Никак нельзя сказать, чтобы в это время великорусская иерархия оскудела достойными и даже выдающимися представителями. Святитель Митрофан Воронежский, Афанасий архиепископ Холмогорский и Иов митрополит Новгородский — вот выдающаяся архиерейская троица того момента. Из них каждый мог бы с честью быть московским патриархом. И Петр вовсе не был слеп. Он всех этих иерархов ценил, отмечал, но радикальная мысль его об упразднении патриаршества представлялась ему осуществимой только при помощи ученых чужаков. Афанасий Холмогорский, умный самоучка, уроженец Зауралья, Тобольской епархии, инок и игумен Далматовского монастыря на реке Исети, переселился в Архангельск и здесь проявил широту и дипломатичность в очень дружелюбных сношениях с иностранцами, преимущественно с англичанами, на фоне оживленной жизни архангельского морского порта. Петр еще в детстве видел Афанасия в драматические дни стрелецкого бунта на состязании с раскольниками в Гранатовой Палате, где фанатик невежества, протопоп Никита Добрынин (Пустосвят) физически нападал на Афанасия и заушал его. Затем Петр сам наблюдал поведение Афанасия в Архангельске. Предание говорит, что Петр тогда видел в Афанасии достойного преемника Адриану.

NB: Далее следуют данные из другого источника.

Lemma removeAlert_addAlert_witness :
  removeAlert "alert_1" (addAlert (Samples.alert true [] []) initialAlerts)
  = initialAlerts.
Proof.
  apply (@removeAlert_addAlert (Samples.alert true [] []) initialAlerts).
  constructor.
Defined.

(** With an id that is in use, removing the added alert also removes the
    older alert of that id. *)
Example removeAlert_shared_id :
  let a := Samples.alert true [] [] in
  let b := Samples.alert false [] [Samples.in_app] in
  alerts (removeAlert (alert_id b) (addAlert b (addAlert a initialAlerts))) = [].
Proof. reflexivity. Qed.

End AlertStoreFacts.

(** ** The X API adapter *)

Section XApiFacts.
Import Schema XApi.

Variable parseDate : string -> Z.

Lemma or_string_truthy (s : option string) (d : string) :
  JS.truthy_string d = true -> JS.truthy_string (JS.or_string s d) = true.
Proof.
  intros Hd. unfold JS.or_string. destruct s as [x|]; [|exact Hd].
  destruct (JS.truthy_string x) eqn:E; [exact E | exact Hd].
Qed.

(** X7.  A transformed tweet always carries the author id of the X
    tweet, whether or not the user is among the included users, and its
    username and display name are never empty.  When no included user
    has that id, the author is the placeholder: [unknown], [Unknown],
    no avatar, not verified, no followers. *)
Theorem transformXApiTweet_author (tweet : XApiTweet) (users : list XApiUser) :
  let t := transformXApiTweet parseDate tweet users in
  author_id (author t) = x_author_id tweet
  /\ JS.truthy_string (username (author t)) = true
  /\ JS.truthy_string (displayName (author t)) = true
  /\ (Forall (fun u => u_id u <> x_author_id tweet) users ->
      username (author t) = "unknown"%string
      /\ displayName (author t) = "Unknown"%string
      /\ avatarUrl (author t) = ""%string
      /\ verified (author t) = false
      /\ followerCount (author t) = 0)
  /\ (forall u rest,
        users = u :: rest -> u_id u = x_author_id tweet ->
        JS.truthy_string (u_username u) = true ->
        username (author t) = u_username u
        /\ verified (author t) = u_verified u).
Proof.
  intros t. subst t. unfold transformXApiTweet. cbn [author author_id username
    displayName avatarUrl verified followerCount].
  split; [|split; [|split; [|split]]].
  - destruct (find _ users) as [u|] eqn:E; simpl; [|reflexivity].
    apply find_some in E. destruct E as (_ & E). apply String.eqb_eq in E.
    rewrite E. now destruct (JS.truthy_string (x_author_id tweet)).
  - now apply or_string_truthy.
  - now apply or_string_truthy.
  - intros Hnone.
    assert (E : find (fun u => String.eqb (u_id u) (x_author_id tweet)) users = None).
    { induction Hnone as [|u l Hu Hl IH]; [reflexivity|]. simpl.
      destruct (String.eqb_spec (u_id u) (x_author_id tweet)); [contradiction | exact IH]. }
    rewrite E. simpl. repeat split; reflexivity.
  - intros u rest -> Hid Hname. simpl. rewrite Hid, String.eqb_refl. simpl.
    rewrite Hname. split; [reflexivity | apply orb_false_r].
Qed.

End XApiFacts.

Lemma transformXApiTweet_author_witness :
  let t := XApi.transformXApiTweet (fun _ => 0%Z) (Props.post "t1" "u9")
             [Props.user "u1" "desk"] in
  Schema.author_id (Schema.author t) = "u9"%string
  /\ Schema.username (Schema.author t) = "unknown"%string.
Proof.
  destruct (@transformXApiTweet_author (fun _ => 0%Z) (Props.post "t1" "u9")
              [Props.user "u1" "desk"]) as (H1 & _ & _ & H4 & _).
  split; [exact H1|]. apply H4. repeat constructor. discriminate.
Defined.

(** ** Enrichment *)

Section AnalyzerFacts.
Import Schema Analyzer.

Variable m : Model.
Variable clock : nat -> Z.

(** X8.  Enrichment only adds: it never touches the id, the text, the
    author, the metrics, the creation time or the source of a tweet, and
    a sentiment, category, spam score or filter flag that the tweet has
    is replaced by a new one or kept, never erased.  Each field follows
    its own analysis, so one analysis that fails leaves the others in
    effect; when the model is not configured, the tweet comes back
    unchanged. *)
Theorem enrichTweet_only_adds (i : nat) (tweet : Tweet) :
  let t := enrichTweet m clock i tweet in
  (id t = id tweet /\ text t = text tweet /\ author t = author tweet
   /\ metrics t = metrics tweet /\ createdAt t = createdAt tweet
   /\ source t = source tweet)
  /\ (sentiment tweet <> None -> sentiment t <> None)
  /\ (category tweet <> None -> category t <> None)
  /\ (spamScore tweet <> None -> spamScore t <> None)
  /\ (isFiltered tweet <> None -> isFiltered t <> None)
  /\ (forall sp, isAIConfigured m = true -> spamOf m i tweet = Some sp ->
                 spamScore t = Some (sp_spamScore sp)
                 /\ isFiltered t = Some (isSpam sp))
  /\ (forall c, isAIConfigured m = true -> categoryOf m i tweet = Some c ->
                category t = Some (c_category c))
  /\ (isAIConfigured m = false -> t = tweet).
Proof.
  intros t. subst t. unfold enrichTweet, analyzeTweet, analyzeSentiment,
    categorizeTweet, detectSpam.
  cbn [id text author metrics createdAt source sentiment category spamScore
       isFiltered a_sentiment a_category a_spam].
  split; [repeat split|].
  split. { destruct (isAIConfigured m); [destruct (sentimentOf m i _)|]; congruence. }
  split. { destruct (isAIConfigured m); [destruct (categoryOf m i _)|]; congruence. }
  split. { destruct (isAIConfigured m); [destruct (spamOf m i _)|]; congruence. }
  split. { destruct (isAIConfigured m); [destruct (spamOf m i _)|]; congruence. }
  split. { intros sp -> ->. split; reflexivity. }
  split. { intros c -> ->. reflexivity. }
  intros ->. now destruct tweet.
Qed.

Lemma batchFrom_nth (i total : nat) (tweets : list Tweet) (k : nat) :
  nth_error (fst (batchFrom m clock i total tweets)) k
  = option_map (enrichTweet m clock (i + k)) (nth_error tweets k).
Proof.
  revert i k. induction tweets as [|t tweets IH]; intros i k.
  - now destruct k.
  - cbn [batchFrom fst]. destruct k as [|k]; simpl.
    + now rewrite Nat.add_0_r.
    + rewrite IH. now replace (S i + k)%nat with (i + S k)%nat by lia.
Qed.

Lemma batchFrom_length (i total : nat) (tweets : list Tweet) :
  List.length (fst (batchFrom m clock i total tweets)) = List.length tweets.
Proof.
  revert i. induction tweets as [|t tweets IH]; intros i; [reflexivity|].
  cbn [batchFrom fst List.length]. now rewrite IH.
Qed.

Lemma batchFrom_progress (i total : nat) (tweets : list Tweet) :
  snd (batchFrom m clock i total tweets)
  = map (fun k => (S k, total)) (seq i (List.length tweets)).
Proof.
  revert i. induction tweets as [|t tweets IH]; intros i; [reflexivity|].
  cbn [batchFrom snd List.length seq map]. now rewrite IH.
Qed.

(** X9.  A batch is analysed tweet by tweet, in order: the result has
    as many tweets as the batch, the tweet at each position is the
    enrichment of the tweet given at that position, and progress is
    reported once per tweet, as [(1, n)], ..., [(n, n)].  Without a
    configured model the batch comes back as it was given. *)
Theorem analyzeTweetBatch_in_order (tweets : list Tweet) :
  let out := analyzeTweetBatch m clock tweets in
  let n := List.length tweets in
  List.length (fst out) = n
  /\ (forall i t, nth_error tweets i = Some t ->
                  nth_error (fst out) i = Some (enrichTweet m clock i t))
  /\ snd out = map (fun k => (S k, n)) (seq 0 n)
  /\ (isAIConfigured m = false -> fst out = tweets).
Proof.
  intros out n. subst out n. unfold analyzeTweetBatch.
  split; [apply batchFrom_length|].
  split. { intros i t Hn. now rewrite batchFrom_nth, Hn. }
  split; [apply batchFrom_progress|].
  intros Hoff. apply nth_error_ext. intros i. rewrite batchFrom_nth.
  destruct (nth_error tweets i) as [t|]; [|reflexivity]. simpl. f_equal.
  unfold enrichTweet, analyzeTweet, analyzeSentiment, categorizeTweet, detectSpam.
  rewrite Hoff. now destruct t.
Qed.

End AnalyzerFacts.

(** ** More on the spike detector *)

Section SpikeThresholds.
Import Schema Spike.

(** X11.  Lowering the threshold never loses a spike: a history that is
    a spike at a threshold is a spike at every lower threshold, whatever
    its length and its average. *)
Theorem detectSpike_threshold_antitone
        (snapshots : list VelocitySnapshot) (t t' : Q) :
  t' <= t ->
  isSpike (detectSpike snapshots (Some t)) = true ->
  isSpike (detectSpike snapshots (Some t')) = true.
Proof.
  intros Hle. unfold detectSpike. cbn [JS.default_param].
  destruct (List.length snapshots <? 2)%nat; [trivial|].
  destruct (JS.is_zero (mean (previousCounts snapshots))); cbn [isSpike]; [trivial|].
  rewrite !geb_true_iff. intros H. eapply Qle_trans; eassumption.
Qed.

Lemma detectSpike_threshold_antitone_witness :
  isSpike (detectSpike (Samples.history [10; 10; 10; 40]) (Some 200)) = true.
Proof.
  apply (@detectSpike_threshold_antitone (Samples.history [10; 10; 10; 40]) 300 200).
  - discriminate.
  - reflexivity.
Defined.

(** X12.  At the default threshold a severity above [low] always comes
    with a spike.  The converse holds when the average of the previous
    counts is not 0; on a zero average a current count above 10 and up
    to 20 is a spike of severity [low]. *)
Theorem severity_implies_spike (snapshots : list VelocitySnapshot) :
  let r := detectSpike snapshots None in
  (severity r <> low -> isSpike r = true)
  /\ (forall prev cur,
        snapshots = prev ++ [cur] -> prev <> [] ->
        (~ mean (map count prev) == 0 -> isSpike r = true -> severity r <> low)
        /\ (mean (map count prev) == 0 -> 10 < count cur -> count cur <= 20 ->
            isSpike r = true /\ severity r = low)).
Proof.
  intros r. split.
  - subst r. unfold detectSpike. cbn [JS.default_param].
    destruct (List.length snapshots <? 2)%nat; cbn [severity isSpike];
      [congruence|].
    destruct (JS.is_zero (mean (previousCounts snapshots))); cbn [severity isSpike].
    + destruct (JS.gtb (recentCount snapshots) 50) eqn:E50.
      { intros _. apply gtb_true_iff in E50. apply gtb_true_iff. lra. }
      destruct (JS.gtb (recentCount snapshots) 20) eqn:E20; [|congruence].
      intros _. apply gtb_true_iff in E20. apply gtb_true_iff. lra.
    + set (pct := (recentCount snapshots - mean (previousCounts snapshots))
                  / mean (previousCounts snapshots) * 100).
      destruct (JS.geb pct 500) eqn:E5.
      { intros _. apply geb_true_iff in E5. apply geb_true_iff. lra. }
      destruct (JS.geb pct 400) eqn:E4.
      { intros _. apply geb_true_iff in E4. apply geb_true_iff. lra. }
      destruct (JS.geb pct 300) eqn:E3; [|congruence].
      intros _. reflexivity.
  - intros prev cur -> Hne. split.
    + intros Hnz. subst r. rewrite (detectSpike_ratio_branch cur None Hne Hnz).
      cbn [isSpike severity JS.default_param]. intros Hs.
      destruct (JS.geb _ 500); [discriminate|].
      destruct (JS.geb _ 400); [discriminate|].
      rewrite Hs. discriminate.
    + intros Hz H10 H20. subst r. rewrite (detectSpike_zero_branch cur None Hne Hz).
      cbn [isSpike severity]. split; [now apply gtb_true_iff|].
      assert (E50 : JS.gtb (count cur) 50 = false) by (apply gtb_false_iff; lra).
      assert (E20 : JS.gtb (count cur) 20 = false) by (now apply gtb_false_iff).
      now rewrite E50, E20.
Qed.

Святой Митрофан Воронежский, помимо своей личной святости, возбудил особые симпатии Петра, когда и на Воронеже и на Дону Петр строил в тылу против турок свой речной флот, при благословениях святого Воронежского пастыря, который рассматривал борьбу с турками, как священную борьбу креста с полумесяцем. Святитель не компромиссничал, а принимал царское дело по-своему, по исконному, — теократически, как дело святое, истинно православное. Дружа в этом деле с Петром, он не поощрял в нем приражения иного, нечистого духа. Когда Петр пригласил святителя на обед в свой новопостроенный домик-дворец, а при входе поставил для украшения статуэтки каких-то полуголых богинь, то святитель Митрофан, прибыв и увидев это нечестие, повернул обратно к себе домой. Петр понял свою по меньшей мере нетактичность и продолжал искренно уважать своего честного друга-противника. Когда в 1703 г. Святитель Митрофан скончался, Петр лично нес его гроб к могиле и заявил: «не осталось у меня другого такого святого старца».

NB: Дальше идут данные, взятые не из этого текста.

(** C10.  [_collect_jobs] starts its streak at zero: when it returns
    [True], at least as many records as the limit were appended to the
    store during this very call, out of this page's identifiers, whatever
    the store held and whatever the pages before appended. *)
Theorem stale_streak_starts_at_zero {clock : Collector.Clock}
    (self : Collector.JobCollector) (store : Store.JobStore) (jobIDs : list string)
    (pos loc : string) (world : nat -> string -> Collector.ListingObs) :
  let '(store1, should_stop) := Collector._collect_jobs self store jobIDs pos loc world in
  let appended := (Z.of_nat (Store.line_count (Store.file store1))
                   - Z.of_nat (Store.line_count (Store.file store)))%Z in
  Collector._collect_jobs self store jobIDs pos loc world =
    (let '(s, _, b) := Collector.collect_loop self pos loc world store 0 0 jobIDs in (s, b)) /\
  if should_stop
  then (Collector.stop_old_posted_consecutive_limit self <= appended)%Z /\
       (appended <= Z.of_nat (length jobIDs))%Z
  else True.
Proof.
  unfold Collector._collect_jobs.
  destruct (Collector.collect_loop self pos loc world store 0 0 jobIDs)
    as [[store1 k1] stop] eqn:El.
  split; [reflexivity|].
  destruct (CollectorFacts.collect_loop_bounds self pos loc world jobIDs
              store 0%Z 0%nat store1 k1 stop El ltac:(lia)) as (Hk & Ha & Hs).
  destruct stop; [|exact I]. specialize (Hs eq_refl). lia.
Qed.

(** Two stale postings at the end of one page and two at the start of the
    next do not reach a limit of three; the same four on one page do. *)
Example no_carry_over_between_pages :
  let self := Collector.__init__ Fixtures.policies in
  let stale := Fixtures.listings (repeat Fixtures.forty_days_ago 4) in
  let '(store1, stop1) :=
    Collector._collect_jobs self (Store.__init__ Store.Absent) ["1001"; "1002"]
      "data engineer" "Berlin" stale in
  let '(store2, stop2) :=
    Collector._collect_jobs self store1 ["1003"; "1004"] "data engineer" "Berlin" stale in
  stop1 = false /\ stop2 = false /\ Store.line_count (Store.file store2) = 5%nat /\
  snd (Collector._collect_jobs self (Store.__init__ Store.Absent) Fixtures.four_ids
         "data engineer" "Berlin" stale) = true.
Proof. vm_compute. repeat split. Qed.

(** ** The empty-pages policy over the pages of a combination *)
Module SearchFacts.
Import Text Collector.

Lemma trailing_zeros_snoc (l : list nat) (n : nat) :
  trailing_zeros (l ++ [n]) = match n with
                              | 0 => S (trailing_zeros l)
                              | _ => 0
                              end%nat.
Proof. unfold trailing_zeros. rewrite rev_unit. now destruct n. Qed.

Lemma prefix_snoc (pre before after : list nat) (n : nat) :
  (pre ++ [n])%list = (before ++ after)%list ->
  (after = [] /\ before = (pre ++ [n])%list) \/ exists after', pre = (before ++ after')%list.
Proof.
  intros Heq. destruct after as [|x after] using rev_ind.
  - left. split; [reflexivity|]. now rewrite app_nil_r in Heq.
  - right. exists after. rewrite app_assoc in Heq. now apply app_inj_tail in Heq.
Qed.

Section Orchestrator.
Context {clock : Clock}.

Lemma stop_empty_pages_enabled_eq (self : JobCollector) (jobIDs : list string) (k : Z) :
  stop_empty_pages_enabled self = true ->
  stop_empty_pages self jobIDs k =
  let k1 := match jobIDs with [] => (k + 1)%Z | _ => 0%Z end in
  (k1, (stop_empty_pages_consecutive_limit self <=? k1)%Z).
Proof. unfold stop_empty_pages. now intros ->. Qed.
Definition sort {A} (cmp : A -> A -> Z) (l : list A) : list A :=
  foldr (sort_insert cmp) [] l.

(** *** Objects used as maps *)

(** The own properties of an object, in creation order. *)
Abbreviation obj V := (list (jsstring * V)).

Fixpoint digits_value (acc : N) (s : jsstring) : option N :=
  match s with
  | [] => Some acc
  | c :: s' =>
      if ((48 <=? c) && (c <=? 57))%N
      then digits_value (10 * acc + (c - 48))%N s'
      else None
  end.

(** A key is an array index when it is the canonical decimal string of an
    integer between 0 and 2^32 - 2. *)
Definition arrayIndex (k : jsstring) : option N :=
  match digits_value 0 k with
  | Some n =>
      if bool_decide (n <= 4294967294)%N && bool_decide (toString (Z.of_N n) = k)
      then Some n else None
  | None => None
  end.

Section Obj.
Context {V : Type}.

(** [o[k]], [None] standing for [undefined]. *)
Fixpoint get (k : jsstring) (o : obj V) : option V :=
  match o with
  | [] => None
  | (k', v) :: o' => if bool_decide (k' = k) then Some v else get k o'
  end.

(** [o[k] = v]: an existing property keeps its place, a new one is created
    last. *)
Fixpoint set (k : jsstring) (v : V) (o : obj V) : obj V :=
  match o with
  | [] => [(k, v)]
  | (k', v') :: o' =>
      if bool_decide (k' = k) then (k', v) :: o' else (k', v') :: set k v o'
  end.

Definition index_of (p : jsstring * V) : Z :=
  match arrayIndex p.1 with Some n => Z.of_N n | None => 0 end.

(** [Object.entries(o)], in the order of [OrdinaryOwnPropertyKeys]: the keys
    that are array indices in ascending numeric order, then the other string
    keys in the order in which they were created. *)
Definition entries (o : obj V) : list (jsstring * V) :=
  sort (fun a b => index_of a - index_of b)
       (filter (fun p => is_Some (arrayIndex p.1)) o)
  ++ filter (fun p => arrayIndex p.1 = None) o.
End Obj.

End JS.

Import JS.

(** ** The presenter: [PollPresenter.tsx] *)

Module Presenter.

Inductive question_type_t := multiple_choice | word_cloud | rating | open_ended.

Record Question := mkQuestion {
  id : jsstring;
  question_type : question_type_t;
  question_text : jsstring;
  options : option (list jsstring);
  order_index : Z
}.

(** A row of the [responses] table, as fetched and as carried by the payload
    of an INSERT notification. *)
Record response_row := mkRow {
  question_id : jsstring;
  response_data : jsvalue
}.

(** The component state, one field per [useState]. *)
Record state := mkState {
  currentQuestionIndex : Z;
  responses : gmap jsstring (list jsvalue);
  participantCount : Z;
  questions : list Question;
  loading : bool
}.

(** [useState] initial values. *)
Definition initial : state :=
  {| currentQuestionIndex := 0; responses := ∅; participantCount := 0;
     questions := []; loading := true |}.

(** [questions[currentQuestionIndex]], [None] standing for [undefined]. *)
Definition currentQuestion (st : state) : option Question :=
  if currentQuestionIndex st <? 0 then None
  else questions st !! Z.to_nat (currentQuestionIndex st).

(** What a query answers: [error] or [data]. *)
Inductive error := PostgrestError (message : jsstring).

(** [fetchQuestions] once the query has answered ([inl error] or the rows
    ordered by [order_index], [inr data]): the rows become [questions], and
    [loading] ends either way. *)
Definition fetchQuestions (result : error + list Question) (st : state) : state :=
  {| currentQuestionIndex := currentQuestionIndex st;
     responses := responses st;
     participantCount := participantCount st;
     questions := match result with inl _ => questions st | inr data => data end;
     loading := false |}.

(** *** The realtime subscription *)

(** The channel filter [question_id=in.(questionIds)]; the effect installs no
    subscription while [questions] is empty. *)
Definition subscribed (st : state) (newResponse : response_row) : bool :=
  bool_decide (question_id newResponse ∈ id <$> questions st).

(** The INSERT callback: [setResponses(prev => ...)] followed by
    [setParticipantCount(prev => prev + 1)]. *)
Definition onInsert (newResponse : response_row) (st : state) : state :=
  let prev := responses st in
  let updated :=
    match prev !! question_id newResponse with
    | None => <[question_id newResponse := []]> prev
    | Some _ => prev
    end in
  let updated :=
    <[question_id newResponse :=
        default [] (updated !! question_id newResponse)
        ++ [response_data newResponse]]> updated in
  {| currentQuestionIndex := currentQuestionIndex st;
     responses := updated;
     participantCount := participantCount st + 1;
     questions := questions st;
     loading := loading st |}.

(** One notification on the channel. *)
Definition receive (newResponse : response_row) (st : state) : state :=
  if subscribed st newResponse then onInsert newResponse st else st.

(** *** Fetching the existing responses *)

Definition groupResponses (data : list response_row) : gmap jsstring (list jsvalue) :=
  foldl (fun groupedResponses response =>
           let groupedResponses :=
             match groupedResponses !! question_id response with
             | None => <[question_id response := []]> groupedResponses
             | Some _ => groupedResponses
             end in
           <[question_id response :=
               default [] (groupedResponses !! question_id response)
               ++ [response_data response]]> groupedResponses)
        ∅ data.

Иов Новгородский не мог не нравиться Петру своей выдающейся просветительной и благотворительной деятельностью. В отличие от архиереев бездеятельных, Иов Новгородский своей предприимчивостью доказывал Петру, что земельные и экономические имущества церкви не есть «втуне гиблемые богатства». При своей кафедре он построил десять странноприимниц, пятнадцать больниц, один дом для подкидышей и высоко поднял организацию своей богословской школы, использовав ученые силы братьев Лихудов, устраненных из Москвы. Из остатков своих экономических сумм митр. Иов делал добровольные и значительные взносы в государеву казну, точно так же, как и св. Митрофан жертвовал деньги Воронежской кафедры на флот и на войну с турками.
Но большая часть великорусских архиереев и церковных сановников, как игумены и архимандриты больших многоземельных монастырей, воспринимали новый контроль Монастырского Приказа над их хозяйством с решительной оппозицией и примыкали даже в оценке всего царствования Петра к раскольничьим теориям о наступлении времен антихриста и даже об отожествлении самой личности Петра с антихристом. В 1700 г. Тамбовский епископ Игнатий привлечен был к суду и лишен сана за открытое сочувствие и поощрение подпольных писаний какого-то фанатика Григория Талицкого о том, что Петр антихрист. Игнатий, слушая из уст автора эти писания, от умиления проливал слезы. В 1707 году Нижегородский митрополит Исаия был также снят с кафедры и сослан на покой в Кирилло-Белозерский монастырь за открытый неплатеж налогов Монастырскому Приказу.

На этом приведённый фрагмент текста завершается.